**Exercise data:**

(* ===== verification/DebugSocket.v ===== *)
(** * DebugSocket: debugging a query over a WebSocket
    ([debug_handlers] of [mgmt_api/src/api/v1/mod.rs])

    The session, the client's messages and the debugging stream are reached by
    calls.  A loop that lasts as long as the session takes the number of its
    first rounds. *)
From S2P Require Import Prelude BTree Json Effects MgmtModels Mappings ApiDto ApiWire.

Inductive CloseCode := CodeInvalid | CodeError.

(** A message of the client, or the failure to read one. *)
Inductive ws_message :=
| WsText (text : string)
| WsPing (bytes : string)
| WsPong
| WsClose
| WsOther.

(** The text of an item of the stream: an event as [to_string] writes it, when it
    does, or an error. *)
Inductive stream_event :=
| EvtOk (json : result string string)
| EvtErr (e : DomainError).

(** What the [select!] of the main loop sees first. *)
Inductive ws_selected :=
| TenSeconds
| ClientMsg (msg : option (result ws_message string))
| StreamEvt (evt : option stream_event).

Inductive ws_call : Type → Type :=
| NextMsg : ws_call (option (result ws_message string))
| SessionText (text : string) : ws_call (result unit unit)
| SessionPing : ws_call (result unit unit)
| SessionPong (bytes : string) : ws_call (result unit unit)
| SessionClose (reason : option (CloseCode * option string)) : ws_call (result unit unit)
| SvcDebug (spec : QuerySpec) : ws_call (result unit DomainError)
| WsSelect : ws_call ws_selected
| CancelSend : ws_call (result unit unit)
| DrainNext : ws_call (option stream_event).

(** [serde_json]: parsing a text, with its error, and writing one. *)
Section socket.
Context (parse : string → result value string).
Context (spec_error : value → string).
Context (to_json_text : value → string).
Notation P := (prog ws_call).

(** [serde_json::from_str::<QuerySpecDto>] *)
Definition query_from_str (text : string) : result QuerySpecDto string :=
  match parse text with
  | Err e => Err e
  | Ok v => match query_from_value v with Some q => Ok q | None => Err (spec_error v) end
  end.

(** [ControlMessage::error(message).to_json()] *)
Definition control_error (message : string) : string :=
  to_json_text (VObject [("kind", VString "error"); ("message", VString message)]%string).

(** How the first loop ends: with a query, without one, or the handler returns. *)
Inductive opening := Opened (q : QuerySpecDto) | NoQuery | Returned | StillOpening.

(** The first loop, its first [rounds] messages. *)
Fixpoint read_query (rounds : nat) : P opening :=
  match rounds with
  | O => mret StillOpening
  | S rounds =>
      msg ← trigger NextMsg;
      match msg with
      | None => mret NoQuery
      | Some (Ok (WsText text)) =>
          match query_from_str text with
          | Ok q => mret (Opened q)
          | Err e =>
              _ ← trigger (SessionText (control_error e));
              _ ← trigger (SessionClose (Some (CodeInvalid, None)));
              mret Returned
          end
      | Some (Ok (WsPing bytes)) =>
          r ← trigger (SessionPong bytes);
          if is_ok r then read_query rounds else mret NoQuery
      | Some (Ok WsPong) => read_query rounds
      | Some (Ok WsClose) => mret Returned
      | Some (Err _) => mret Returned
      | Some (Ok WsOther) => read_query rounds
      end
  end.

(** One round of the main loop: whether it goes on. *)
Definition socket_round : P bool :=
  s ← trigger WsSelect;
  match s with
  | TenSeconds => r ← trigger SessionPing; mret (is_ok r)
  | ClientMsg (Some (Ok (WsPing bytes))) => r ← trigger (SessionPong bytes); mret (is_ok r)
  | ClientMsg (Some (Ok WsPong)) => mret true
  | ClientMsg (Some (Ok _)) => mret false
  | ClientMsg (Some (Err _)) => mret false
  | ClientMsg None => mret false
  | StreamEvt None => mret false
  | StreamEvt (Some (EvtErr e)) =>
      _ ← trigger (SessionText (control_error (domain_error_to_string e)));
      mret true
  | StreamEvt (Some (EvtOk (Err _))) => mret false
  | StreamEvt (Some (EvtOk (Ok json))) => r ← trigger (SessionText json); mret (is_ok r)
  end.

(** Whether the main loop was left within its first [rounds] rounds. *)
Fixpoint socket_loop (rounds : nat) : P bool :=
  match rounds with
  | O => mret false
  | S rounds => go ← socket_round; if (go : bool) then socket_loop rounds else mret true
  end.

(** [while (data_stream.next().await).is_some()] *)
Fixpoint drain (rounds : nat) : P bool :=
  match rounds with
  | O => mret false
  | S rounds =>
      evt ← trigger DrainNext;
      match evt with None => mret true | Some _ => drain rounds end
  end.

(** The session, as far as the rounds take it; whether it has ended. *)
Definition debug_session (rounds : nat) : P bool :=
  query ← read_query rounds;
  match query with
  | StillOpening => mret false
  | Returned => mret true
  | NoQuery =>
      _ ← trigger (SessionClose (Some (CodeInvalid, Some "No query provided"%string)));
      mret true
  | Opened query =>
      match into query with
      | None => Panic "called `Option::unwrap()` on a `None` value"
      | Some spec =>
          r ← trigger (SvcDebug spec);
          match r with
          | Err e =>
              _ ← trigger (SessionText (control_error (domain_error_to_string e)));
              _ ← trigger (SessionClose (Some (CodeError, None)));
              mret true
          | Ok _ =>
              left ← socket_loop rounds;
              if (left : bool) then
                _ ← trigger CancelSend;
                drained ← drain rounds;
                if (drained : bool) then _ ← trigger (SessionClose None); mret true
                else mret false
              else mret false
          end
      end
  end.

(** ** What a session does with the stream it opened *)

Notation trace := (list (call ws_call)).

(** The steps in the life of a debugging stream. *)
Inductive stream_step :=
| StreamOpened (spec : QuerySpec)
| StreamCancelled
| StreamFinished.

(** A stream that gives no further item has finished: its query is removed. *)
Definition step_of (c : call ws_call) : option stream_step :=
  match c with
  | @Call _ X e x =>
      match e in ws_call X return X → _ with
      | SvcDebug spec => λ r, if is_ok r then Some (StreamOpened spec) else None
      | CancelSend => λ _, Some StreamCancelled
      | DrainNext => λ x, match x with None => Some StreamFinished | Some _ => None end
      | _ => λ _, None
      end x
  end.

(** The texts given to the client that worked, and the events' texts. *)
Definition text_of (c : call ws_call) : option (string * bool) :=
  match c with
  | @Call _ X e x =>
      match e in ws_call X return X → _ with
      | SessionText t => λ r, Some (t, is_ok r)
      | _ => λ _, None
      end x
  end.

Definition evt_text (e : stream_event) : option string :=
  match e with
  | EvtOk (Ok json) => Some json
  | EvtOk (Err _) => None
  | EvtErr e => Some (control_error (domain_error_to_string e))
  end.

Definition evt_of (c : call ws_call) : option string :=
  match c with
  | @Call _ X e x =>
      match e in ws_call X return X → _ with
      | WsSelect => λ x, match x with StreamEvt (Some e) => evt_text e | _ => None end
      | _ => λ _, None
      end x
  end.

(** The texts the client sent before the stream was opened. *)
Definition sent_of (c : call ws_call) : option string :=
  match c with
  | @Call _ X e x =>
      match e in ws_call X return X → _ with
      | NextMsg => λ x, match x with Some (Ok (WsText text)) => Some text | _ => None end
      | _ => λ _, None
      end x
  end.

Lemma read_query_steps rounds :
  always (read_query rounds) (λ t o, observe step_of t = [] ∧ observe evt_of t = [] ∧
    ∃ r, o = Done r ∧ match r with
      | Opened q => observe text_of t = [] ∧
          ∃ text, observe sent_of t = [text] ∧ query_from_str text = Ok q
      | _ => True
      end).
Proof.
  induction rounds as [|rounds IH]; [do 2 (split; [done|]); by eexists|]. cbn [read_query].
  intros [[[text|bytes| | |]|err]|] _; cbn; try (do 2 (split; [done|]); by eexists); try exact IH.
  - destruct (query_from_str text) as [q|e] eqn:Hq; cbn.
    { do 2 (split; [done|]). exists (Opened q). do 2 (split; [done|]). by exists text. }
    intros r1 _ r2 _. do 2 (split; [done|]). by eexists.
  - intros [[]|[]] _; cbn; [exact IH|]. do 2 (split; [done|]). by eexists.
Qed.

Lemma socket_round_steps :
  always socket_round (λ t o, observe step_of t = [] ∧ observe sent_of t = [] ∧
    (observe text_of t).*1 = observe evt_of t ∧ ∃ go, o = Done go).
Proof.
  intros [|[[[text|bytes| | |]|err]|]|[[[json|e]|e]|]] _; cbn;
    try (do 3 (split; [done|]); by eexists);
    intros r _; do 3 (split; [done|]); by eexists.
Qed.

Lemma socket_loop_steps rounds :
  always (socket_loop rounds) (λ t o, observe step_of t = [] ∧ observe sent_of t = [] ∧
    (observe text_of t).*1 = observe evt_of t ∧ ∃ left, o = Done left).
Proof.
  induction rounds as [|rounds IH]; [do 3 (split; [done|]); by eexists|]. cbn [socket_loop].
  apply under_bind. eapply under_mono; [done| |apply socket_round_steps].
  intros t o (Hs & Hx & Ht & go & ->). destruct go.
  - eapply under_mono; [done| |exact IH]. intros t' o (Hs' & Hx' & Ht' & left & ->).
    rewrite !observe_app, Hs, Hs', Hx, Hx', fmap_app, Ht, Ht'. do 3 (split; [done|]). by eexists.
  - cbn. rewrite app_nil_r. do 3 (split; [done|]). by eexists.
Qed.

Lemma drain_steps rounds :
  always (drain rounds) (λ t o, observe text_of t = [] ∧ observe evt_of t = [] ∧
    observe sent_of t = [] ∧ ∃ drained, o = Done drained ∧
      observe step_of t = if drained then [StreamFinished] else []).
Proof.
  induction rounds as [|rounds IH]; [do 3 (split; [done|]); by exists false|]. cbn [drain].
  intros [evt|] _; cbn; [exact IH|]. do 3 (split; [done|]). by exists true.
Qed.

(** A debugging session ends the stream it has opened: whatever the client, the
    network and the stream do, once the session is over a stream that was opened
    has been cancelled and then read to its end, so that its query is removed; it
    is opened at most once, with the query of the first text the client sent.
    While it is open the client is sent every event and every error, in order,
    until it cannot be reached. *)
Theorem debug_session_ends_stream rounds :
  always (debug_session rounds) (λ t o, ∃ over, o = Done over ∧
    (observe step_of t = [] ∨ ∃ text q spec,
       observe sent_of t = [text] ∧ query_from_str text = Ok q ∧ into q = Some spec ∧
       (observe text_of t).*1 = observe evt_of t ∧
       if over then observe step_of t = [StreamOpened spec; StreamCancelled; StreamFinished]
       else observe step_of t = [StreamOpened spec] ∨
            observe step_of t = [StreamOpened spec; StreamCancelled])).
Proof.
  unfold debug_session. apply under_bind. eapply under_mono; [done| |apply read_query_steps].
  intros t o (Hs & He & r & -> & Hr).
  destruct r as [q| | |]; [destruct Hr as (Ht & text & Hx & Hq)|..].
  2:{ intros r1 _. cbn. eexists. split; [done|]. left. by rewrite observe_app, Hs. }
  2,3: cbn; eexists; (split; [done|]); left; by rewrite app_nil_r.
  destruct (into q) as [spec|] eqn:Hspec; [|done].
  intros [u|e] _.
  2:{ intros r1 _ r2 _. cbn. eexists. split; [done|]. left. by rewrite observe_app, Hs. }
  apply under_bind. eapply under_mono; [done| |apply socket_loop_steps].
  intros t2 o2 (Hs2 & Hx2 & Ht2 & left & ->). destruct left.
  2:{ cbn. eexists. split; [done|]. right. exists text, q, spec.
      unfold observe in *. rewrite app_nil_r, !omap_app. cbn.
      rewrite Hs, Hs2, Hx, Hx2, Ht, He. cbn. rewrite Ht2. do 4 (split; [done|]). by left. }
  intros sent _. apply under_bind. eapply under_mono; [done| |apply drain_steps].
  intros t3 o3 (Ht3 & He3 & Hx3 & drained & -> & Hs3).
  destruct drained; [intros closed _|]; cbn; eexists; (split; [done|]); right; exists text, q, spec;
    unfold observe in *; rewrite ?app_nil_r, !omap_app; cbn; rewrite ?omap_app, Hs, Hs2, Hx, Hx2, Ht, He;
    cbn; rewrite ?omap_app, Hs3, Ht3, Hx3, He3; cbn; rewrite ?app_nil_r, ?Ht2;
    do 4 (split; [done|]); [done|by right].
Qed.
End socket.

**Your task:**
The response must hold only the lines above from the line with "intros r1 _ r2 _. do" through the line with "- eapply under_mono;", each copied exactly, both ends kept.

**Problem solution:**
    intros r1 _ r2 _. do 2 (split; [done|]). by eexists.
  - intros [[]|[]] _; cbn; [exact IH|]. do 2 (split; [done|]). by eexists.
Qed.

Lemma socket_round_steps :
  always socket_round (λ t o, observe step_of t = [] ∧ observe sent_of t = [] ∧
    (observe text_of t).*1 = observe evt_of t ∧ ∃ go, o = Done go).
Proof.
  intros [|[[[text|bytes| | |]|err]|]|[[[json|e]|e]|]] _; cbn;
    try (do 3 (split; [done|]); by eexists);
    intros r _; do 3 (split; [done|]); by eexists.
Qed.

Lemma socket_loop_steps rounds :
  always (socket_loop rounds) (λ t o, observe step_of t = [] ∧ observe sent_of t = [] ∧
    (observe text_of t).*1 = observe evt_of t ∧ ∃ left, o = Done left).
Proof.
  induction rounds as [|rounds IH]; [do 3 (split; [done|]); by eexists|]. cbn [socket_loop].
  apply under_bind. eapply under_mono; [done| |apply socket_round_steps].
  intros t o (Hs & Hx & Ht & go & ->). destruct go.
  - eapply under_mono; [done| |exact IH]. intros t' o (Hs' & Hx' & Ht' & left & ->).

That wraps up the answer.